Henry Price, network support technician at Mayfield School

A day in the life of an IT apprentice

As part of National Apprenticeship Week (6 – 12 February 2023), the apprenticeship team has been asking apprentices about what ‘a day in the life of an apprentice’ is like for them.

Henry Price is a network support technician at Mayfield School. Read on to hear Henry’s account of his working day…

I am a network technician working for Mayfield school in Portsmouth, currently working towards completing my level 3 IT Support Technician apprenticeship. I started in November 2021, I have learned and experienced far more than I would have imagined, from replacing keyboards and mouses to accessing the server to do tasks. I want to improve my understanding of IT and gain knowledge of aspects of IT around networking. This has always interested me, and I enjoy the satisfaction of getting a difficult task done.

During the day my main responsibility is to upkeep all technology in the building, with daily checks to IT rooms and laptop trolleys that are dotted around the school. As well as checking on paper for printers around the school. However, when I am not doing the checks around the school, I am answering tickets on the helpdesk. Where staff submit tickets to the helpdesk whose contents say the problem they are having and that they need IT support to solve the issue. Sometimes these are easy tickets, where it is replacing an external keyboard but sometimes, the ticket could be installing a piece of software onto several devices at once. Which could prove difficult if they are in use quite often.

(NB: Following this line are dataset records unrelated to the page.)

(** The soft restarts still to come: [n] more. *)
Lemma restart_loop_spec n : forall fuel fuel_steps polls s, Inv s -> quiet s -> (Z.to_nat M <= fuel_steps)%nat -> (n <= fuel)%nat ->
  0 <= nthSoftRestart (checkpointing s) -> softRestarts (checkpointing s) < 2 ^ 32 - 1 ->
  softRestarts (checkpointing s) + 1 - nthSoftRestart (checkpointing s) = Z.of_nat n ->
  exists s', restart_loop enabled env ranks isMaster hook fill fuel fuel_steps polls s = (Ret tt, s') /\
    steps_of (log s') = steps_of (log s) ++ concat (replicate n (first_notification ++ rounds t0 (Z.to_nat (runSteps s - t0)))).
Proof using All.
  induction n as [|n IH]; intros fuel fuel_steps polls s Hs Hq Hfs Hf H0 Hlt Hn.
  - exists s. split; [|by rewrite app_nil_r]. destruct fuel; cbn [restart_loop]; unfold hasSoftRestartAttemptsLeft, mbind, Host_bind, get_state;
      rewrite (proj2 (Z.leb_gt _ _)) by lia; done.
  - destruct fuel as [|fuel]; [lia|]. cbn [restart_loop]. set (s1 := set_checkpointing (count_restart (checkpointing s)) s).
    assert (Ea : hasSoftRestartAttemptsLeft s = (Ret true, s1)).
    { unfold hasSoftRestartAttemptsLeft, mbind, Host_bind, get_state. by rewrite (proj2 (Z.leb_le _ _)) by lia. }
    unfold mbind at 1, Host_bind at 1. rewrite Ea.
    destruct (one_run_spec fuel_steps (polls fuel) s1) as (s2 & E & V); [done|done|done|].
    unfold mbind at 1, Host_bind at 1. rewrite E. destruct (evolves_quiet _ _ _ V Hq) as [Hq2 Hr2]. pose proof V as (I2 & L2 & _ & R2 & N2).
    assert (Hnth : nthSoftRestart (checkpointing s1) = nthSoftRestart (checkpointing s) + 1).
    { unfold s1. simpl. apply u32_small. lia. }
    assert (Hsr : softRestarts (checkpointing s1) = softRestarts (checkpointing s)) by done.
    destruct (IH fuel fuel_steps polls s2) as (s3 & E3 & L3); [done|done|done|lia|lia|lia|lia|].
    exists s3. split; [done|]. rewrite L3, L2, Hr2. cbn [replicate concat]. change (runSteps s1) with (runSteps s).
    change (log s1) with (log s). by rewrite <- app_assoc.
Qed.
End loop.

(** Whatever signals arrive and however their collective handling is answered, as long as the
    stops agreed on are steps in [1, M]: the loop from step [t] ends, having computed the steps
    [t, t+1, ... final - 1] in this order, each followed by the notification of the plugins of the
    next step; it ends no earlier than the number of steps asked for in the end says, and without signals
    exactly there. *)
Theorem simulation_steps {X} enabled (env : nat -> Input) ranks isMaster (hook : event -> X -> outcome unit * X) M RS t s :
  (forall e x, exists x', hook e x = (Ret tt, x')) -> 0 < M < 2 ^ 32 ->
  (forall k c a b, completed (env k) = Some (c, a, b) -> 0 < c <= M) ->
  Inv M RS s -> 0 <= t <= M ->
  exists final s', step_loop enabled env ranks isMaster hook (Z.to_nat (M - t)) t s = (Ret final, s') /\
    t <= final /\ steps_of (log s') = steps_of (log s) ++ rounds t (Z.to_nat (final - t)) /\
    runSteps s' <= final /\ (quiet env s -> final = Z.max t (runSteps s)).
Proof.
  intros Hhook HM Henv Hs Ht.
  destruct (step_loop_spec enabled env ranks isMaster hook (fun x => (Ret 0, x)) M RS Hhook HM Henv (Z.to_nat (M - t)) t s Hs Ht)
    as (final & s' & E & Hle & (_ & L & _) & Hr & _ & Hq); [done|]. by exists final, s'.
Qed.

(** A simulation to which no signals are sent ends, after [softRestarts + 1] runs, each of which
    announces the initial step (unless it was restarted from a checkpoint) and then computes
    and announces every step up to the number of steps asked for; the identifier provider is
    registered.  (The bound on [softRestarts] is needed: with [2^32 - 1] the counter wraps and the
    loop does not end.) *)
Theorem simulation_runs {X} enabled (env : nat -> Input) ranks isMaster (hook : event -> X -> outcome unit * X)
    (fill : X -> outcome Z * X) RS t0 (s : Sim X) period raw rank ids polls n :
  (forall e x, exists x', hook e x = (Ret tt, x')) -> (forall x, exists x', fill x = (Ret t0, x')) ->
  0 < runSteps s < 2 ^ 32 -> 0 <= t0 <= runSteps s ->
  toTimeSlice (checkpointPeriod (checkpointing s)) = Ret period -> safe_slices period ->
  safe_slices (seqCheckpointPeriod (checkpointing s)) ->
  (forall p, seqProgressPeriod s = Some p -> safe_slices p) -> showProgressAnyStep s <> 0 ->
  restartState (checkpointing s) = RS -> quiet env s -> (forall k, completed (env k) = None) ->
  nthSoftRestart (checkpointing s) = 0 -> softRestarts (checkpointing s) = Z.of_nat n -> Z.of_nat n < 2 ^ 32 - 1 ->
  newIdProvider raw rank ranks = Some ids ->
  exists s', startSimulation enabled env ranks isMaster hook fill raw rank (S n) (Z.to_nat (runSteps s)) polls (s, []) =
      (Ret tt, (s', [mkData "globalId" ids])) /\
    steps_of (log s') = steps_of (log s) ++
      concat (replicate (S n) (first_notification RS t0 ++ rounds t0 (Z.to_nat (runSteps s - t0)))).
Proof.
  intros Hhook Hfill HN Ht0 Hper Hsafe Hsafe' Hpr Hany HRS Hq Hnone Hnth Hsoft Hn Hids.
  set (s1 := if enabled then set_checkpointing (set_seqCheckpointPeriod period (checkpointing s)) s else s).
  destruct (Hhook EInit (rest s1)) as [x' Hx]. set (s2 := set_log (log s1 ++ [EInit]) x' s1). set (dc := [mkData "globalId" ids]).
  assert (E1 : on_sim (startTimeBasedCheckpointing enabled) (s, []) = (Ret tt, (s1, []))).
  { unfold on_sim, startTimeBasedCheckpointing, s1. destruct enabled; [|done]. unfold mbind, Host_bind, get_state, lift.
    cbn [negb fst snd]. by rewrite Hper. }
  assert (E2 : on_connector (share (Some (mkData "globalId" ids))) (s1, []) = (Ret tt, (s1, dc))) by done.
  assert (E3 : on_sim (call hook EInit) (s1, dc) = (Ret tt, (s2, dc))) by (unfold on_sim, call; cbn [fst snd]; by rewrite Hx).
  unfold startSimulation. rewrite (host_bind_ret _ _ _ _ _ E1), Hids. unfold mbind at 1, Host_bind at 1, lift at 1. cbv beta iota.
  rewrite (host_bind_ret _ _ _ _ _ E2), (host_bind_ret _ _ _ _ _ E3). unfold on_sim. cbn [fst snd].
  destruct (restart_loop_spec enabled env ranks isMaster hook fill (runSteps s) RS Hhook HN) with (t0 := t0) (n := S n) (fuel := S n)
    (fuel_steps := Z.to_nat (runSteps s)) (polls := polls) (s := s2) as (s' & E & L); try done; try (unfold s2, s1; destruct enabled; simpl; done || lia).
  - intros k c a b Hc. by rewrite Hnone in Hc.
  - unfold s2, s1. destruct enabled; split_and!; try done; simpl; lia.
  - exists s'. rewrite E. split; [done|]. rewrite L. assert (El : log s2 = log s ++ [EInit]) by (unfold s2, s1; by destruct enabled). rewrite El.
    assert (Er : runSteps s2 = runSteps s) by (unfold s2, s1; by destruct enabled). rewrite Er.
    by rewrite steps_of_app, app_nil_r.
Qed.

Section witness.
(** No signals, hooks that return at once, eleven steps from step 7 on. *)
Local Definition quiet_env (k : nat) : Input := mkInput [] None.
Local Definition done_hook (e : event) (x : unit) : outcome unit * unit := (Ret tt, x).
Local Definition ckpt (n : Z) : Checkpointing := mkCheckpointing n 0 (txt "5") [] 0 RS_DISABLED (-1) [].
Local Definition sim0 (n : Z) : Sim unit :=
  mkSim 11 0 (ckpt n) (mkSignals 0 0 0) None 0 true 5 1 None 0 [] tt.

Our days are normally quite busy, with the number of checks myself and my colleague must do on a day-to-day basis, including the helpdesk tickets. We normally get between 5-10 tickets per day, we attempt to complete these tasks on the day. If not, then it will be passed onto the next day with being the first thing that I do. Also, a very important part of doing tickets on the helpdesk is the prioritisation of tasks depending on their importance. This scale of importance Is based on what I think has the most impact. For example, a task that stops a lesson completely and needs to be fixed. This will be a high impact, meaning that this needs to be looked at first. Then something that is an annoyance but has a workaround that solves the issue will be low impact, which means that this will be looked at after completing more pressing tasks.

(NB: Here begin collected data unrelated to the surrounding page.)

(* ===== verification/Hierarchy.v ===== *)
(** * Iterating the particle hierarchy

    Models spmacc/particles/algorithms/HierarchyForEach.hpp with the views of FrameView.hpp: every level of
    the hierarchy from many species down to particles is a loop of the calling thread, and the only choice is how frame
    pointers are followed.  A view refers to storage: a frame is its address in the heap, so what a body stores is seen by the
    rest of the traversal. *)
From Stdlib Require Import ZArith Lia.
From stdpp Require Import base sets list numbers gmap.
From S2P Require Import Prelude Scalar Topology Aabb FrameList Lockstep Regions Scan FrameIndex Launch.

(** ** Levels and access *)

Inductive level : Type := LParticle | LFrame | LRegion | LSpecies.
Definition rank (l : level) : nat := match l with LParticle => 0 | LFrame => 1 | LRegion => 2 | LSpecies => 3 end.

(** [DeviceHeapAccess] and [HostHeapAccess]. *)
Inductive HeapAccess : Type := deviceHeap | hostHeap (heapOffset : Z).

Definition isDevice (a : HeapAccess) : bool := match a with deviceHeap => true | hostHeap _ => false end.
(** The iterator of the frames: the address it starts from and where a link leads. *)
Definition translate (a : HeapAccess) (p : Z) : Z := match a with deviceHeap => p | hostHeap off => mapToHost p off end.

Section hierarchy.
Context {T : Type} `{Scalar T} {S : Type} (frameSize fuel : nat).

(** ** Views and elements *)

Record SpeciesView : Type := mkSpecies { regionBox : list (ParticleRegion T); numRegions : nat }.

(** What a body is called with: a particle proxy, or a view of a lower level. *)
Inductive element : Type :=
  | Proxy (frame : Z) (slot : nat)
  | OfFrame (frame : Z)
  | OfRegion (region : ParticleRegion T)
  | OfSpecies (species : SpeciesView)
  | OfMulti (species : list SpeciesView).

Definition childLevel (v : element) : option level :=
  match v with
  | Proxy _ _ => None
  | OfFrame _ => Some LParticle
  | OfRegion _ => Some LFrame
  | OfSpecies _ => Some LRegion
  | OfMulti _ => Some LSpecies
  end.

(** The heap a thread sees and the rest of its state; none when a pointer dangles or an index is out of range. *)
Abbreviation St := (gmap Z (Frame T) * S)%type.
Definition body : Type := element -> St -> option St.

(** A counted loop. *)
Definition for_each {A} (l : list A) (f : A -> St -> option St) (st : St) : option St := foldl (fun st x => st ← st; f x st) (Some st) l.

Definition deref {A} (p : Z) (f : Frame T -> A) (st : St) : option A := f <$> st.1 !! p.

(** The range-for over the frames: the link is read after the body. *)
Fixpoint frames_loop (a : HeapAccess) (n : nat) (p : Z) (b : body) (st : St) : option St :=
  if (p =? translate a 0)%Z then Some st else
  match n with
  | O => None
  | Datatypes.S n => st ← b (OfFrame p) st; nx ← deref p (@next T) st; frames_loop a n (translate a nx) b st
  end.

Definition forEachChild (a : HeapAccess) (v : element) (b : body) (st : St) : option St :=
  match v with
  | Proxy _ _ => None
  | OfFrame p =>
      for_each (seq 0 frameSize) (fun slot st =>
        fr ← st.1 !! p; q ← slots fr !! slot; if occupied q then b (Proxy p slot) st else Some st) st
  | OfRegion r => frames_loop a fuel (translate a (m_firstNode (particleFrameList r))) b st
  | OfSpecies sp => for_each (seq 0 (numRegions sp)) (fun i st => r ← regionBox sp !! i; b (OfRegion r) st) st
  | OfMulti l => for_each l (fun sp => b (OfSpecies sp)) st
  end.

(** [forEach(target, access, view, body)]: none is the failing [static_assert].  [n] bounds the descent. *)
Fixpoint forEach_ (n : nat) (target : level) (a : HeapAccess) (v : element) (b : body) (st : St) : option St :=
  match childLevel v with
  | None => None
  | Some c =>
      if (rank c <? rank target)%nat then None
      else if (rank c =? rank target)%nat then forEachChild a v b st
      else match n with O => None | Datatypes.S n => forEachChild a v (fun child => forEach_ n target a child b) st end
  end.
Definition hforEach (target : level) (a : HeapAccess) (v : element) (b : body) (st : St) : option St := forEach_ 3 target a v b st.
End hierarchy.

(** ** The traversal as a fold *)

Section fold.
Context {T : Type} `{Scalar T} {S : Type} (frameSize fuel : nat).
Abbreviation St := (gmap Z (Frame T) * S)%type.
Abbreviation element := (@element T).

(** What the traversal depends on: the links and which slots are live. *)
Definition shape (fr : Frame T) : Z * list bool := (next fr, map occupied (slots fr)).
Definition same_shape (h h' : gmap Z (Frame T)) : Prop := forall p, shape <$> h' !! p = shape <$> h !! p.

Lemma same_shape_frame h h' p fr : same_shape h h' -> h !! p = Some fr ->
  exists fr', h' !! p = Some fr' /\ next fr' = next fr /\ map occupied (slots fr') = map occupied (slots fr).
Proof.
  intros Hs Hp. specialize (Hs p). rewrite Hp in Hs. destruct (h' !! p) as [fr'|]; [|done]. injection Hs as Hn Ho. by exists fr'.
Qed.

Context (h : gmap Z (Frame T)) (a : HeapAccess).
Definition Inv (st : St) : Prop := same_shape h st.1.

(** [forEachChild] runs its body on [cs], in this order. *)
Definition enumerates (v : element) (cs : list element) : Prop :=
  forall (b : body) (G : element -> St -> St), (forall c st, c ∈ cs -> Inv st -> b c st = Some (G c st) /\ Inv (G c st)) ->
  forall st, Inv st -> forEachChild frameSize fuel a v b st = Some (foldl (fun st c => G c st) st cs) /\ Inv (foldl (fun st c => G c st) st cs).

Lemma for_each_fold {A} (l : list A) (f : A -> St -> option St) (G : A -> St -> St) st :
  (forall x st, x ∈ l -> Inv st -> f x st = Some (G x st) /\ Inv (G x st)) -> Inv st ->
  for_each l f st = Some (foldl (fun st x => G x st) st l) /\ Inv (foldl (fun st x => G x st) st l).
Proof.
  unfold for_each. revert st. induction l as [|x l IH]; intros st Hf Hi; [done|]. cbn [foldl mbind option_bind].
  destruct (Hf x st ltac:(by left) Hi) as [-> Hi']. apply IH; [|done]. intros y st' Hy. apply Hf. by right.
Qed.

Lemma occupied_slots (fr : Frame T) i : slot_live fr i = true <-> map occupied (slots fr) !! i = Some true.
Proof.
  unfold slot_live. change (map occupied (slots fr)) with (occupied <$> slots fr). rewrite list_lookup_fmap.
  destruct (slots fr !! i); simpl; split; congruence.
Qed.

Lemma enumerates_frame p fr : h !! p = Some fr -> length (slots fr) = frameSize -> enumerates (OfFrame p) (map (Proxy p) (live_slots fr)).
Proof.
  intros Hp Hl. unfold live_slots. rewrite Hl. intros b G Hb st Hi. cbn [forEachChild].
  assert (Hin : forall i, i ∈ seq 0 frameSize -> slot_live fr i = true -> Proxy p i ∈ map (@Proxy T p) (filter (fun i => slot_live fr i = true) (seq 0 frameSize))).
  { intros i Hs Hlv. apply list_elem_of_fmap. exists i. split; [done|]. by apply list_elem_of_filter. }
  destruct (for_each_fold (seq 0 frameSize) (fun slot st => fr ← st.1 !! p; q ← slots fr !! slot; if occupied q then b (Proxy p slot) st else Some st)
    (fun i st => if slot_live fr i then G (Proxy p i) st else st) st) as [He HiF]; [|done|].
  - intros i st' Hi' HI. destruct (same_shape_frame _ _ _ _ HI Hp) as (fr' & -> & _ & Ho). cbn [mbind option_bind].
    pose proof (occupied_slots fr i) as Hocc. rewrite <-Ho in Hocc. change (map occupied (slots fr')) with (occupied <$> slots fr') in Hocc.
    rewrite list_lookup_fmap in Hocc. destruct (lookup_lt_is_Some_2 (slots fr') i) as [q Hq].
    { apply (f_equal length) in Ho. rewrite !length_map in Ho. apply elem_of_seq in Hi'. lia. }
    rewrite Hq in *. cbn [mbind option_bind]. simpl in Hocc. destruct (slot_live fr i) eqn:Hlv.
    + pose proof (proj1 Hocc eq_refl) as [= ->]. by apply Hb; [apply Hin|].
    + destruct (occupied q); [|done]. by specialize (proj2 Hocc eq_refl).
  - assert (Heq : forall l st, foldl (fun st i => if slot_live fr i then G (Proxy p i) st else st) st l =
      foldl (fun st c => G c st) st (map (Proxy p) (filter (fun i => slot_live fr i = true) l))).
    { induction l as [|i l IH]; intros st'; [done|]. rewrite filter_cons. cbn [foldl]. destruct (slot_live fr i) eqn:Hlv;
        [rewrite decide_True by done; cbn [map foldl]; apply IH|rewrite decide_False by done; apply IH]. }
    rewrite <-Heq. split; [exact He|exact HiF].
Qed.

(** The frames of a list as the access sees them. *)
Fixpoint access_chain (p : Z) (ps : list Z) : Prop :=
  match ps with
  | [] => p = translate a 0
  | q :: qs => p = q /\ q <> translate a 0 /\ exists n, next <$> h !! q = Some n /\ access_chain (translate a n) qs
  end.

Lemma frames_loop_fold b G ps p n st : length ps <= n -> access_chain p ps ->
  (forall c st, c ∈ map OfFrame ps -> Inv st -> b c st = Some (G c st) /\ Inv (G c st)) -> Inv st ->
  frames_loop a n p b st = Some (foldl (fun st c => G c st) st (map OfFrame ps)) /\ Inv (foldl (fun st c => G c st) st (map OfFrame ps)).
Proof.
  revert p n st. induction ps as [|q qs IH]; intros p n st Hn Hc Hb Hi; simpl in Hc.
  - subst p. destruct n; cbn [frames_loop]; by rewrite Z.eqb_refl.
  - destruct Hc as (-> & Hq & nx & Hnx & Hc). destruct n as [|n]; [simpl in Hn; lia|]. cbn [frames_loop map foldl].
    rewrite (proj2 (Z.eqb_neq _ _) Hq). destruct (Hb (OfFrame q) st ltac:(by left) Hi) as [-> Hi']. cbn [mbind option_bind].
    destruct (h !! q) as [fr|] eqn:Hfr; [|done]. injection Hnx as <-. destruct (same_shape_frame _ _ _ _ Hi' Hfr) as (fr' & Hfr' & Hn' & _).
    unfold deref. rewrite Hfr'. cbn [fmap option_fmap option_map mbind option_bind]. rewrite Hn'. apply IH; [simpl in Hn; lia|done| |done].
    intros c st' Hc'. apply Hb. by right.
Qed.

Lemma enumerates_region r ps : length ps <= fuel -> access_chain (translate a (m_firstNode (particleFrameList r))) ps -> enumerates (OfRegion r) (map OfFrame ps).
Proof. intros Hn Hc b G Hb st Hi. cbn [forEachChild]. by apply frames_loop_fold. Qed.

Lemma foldl_take {A} (G : A -> St -> St) (l : list A) n st : n <= length l ->
  foldl (fun st i => match l !! i with Some x => G x st | None => st end) st (seq 0 n) = foldl (fun st x => G x st) st (take n l).
Proof.
  induction n as [|n IH]; intros Hn; [by rewrite take_0|]. destruct (lookup_lt_is_Some_2 l n) as [x Hx]; [lia|].
  rewrite seq_S, foldl_app, (take_S_r _ _ x), foldl_app, IH by (done || lia). simpl. by rewrite Hx.
Qed.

As an apprentice, I found it difficult at the start, to learn the ways around my job with also attempting to know everyone’s names. I found it hard to gain confidence at first, but once I got past 6 months, I found my feet and started to feel confident in what I was doing. I realised with time that there are different behaviours in different situations. Overall, it is the best decision I have made with my career, I am enjoying all aspects.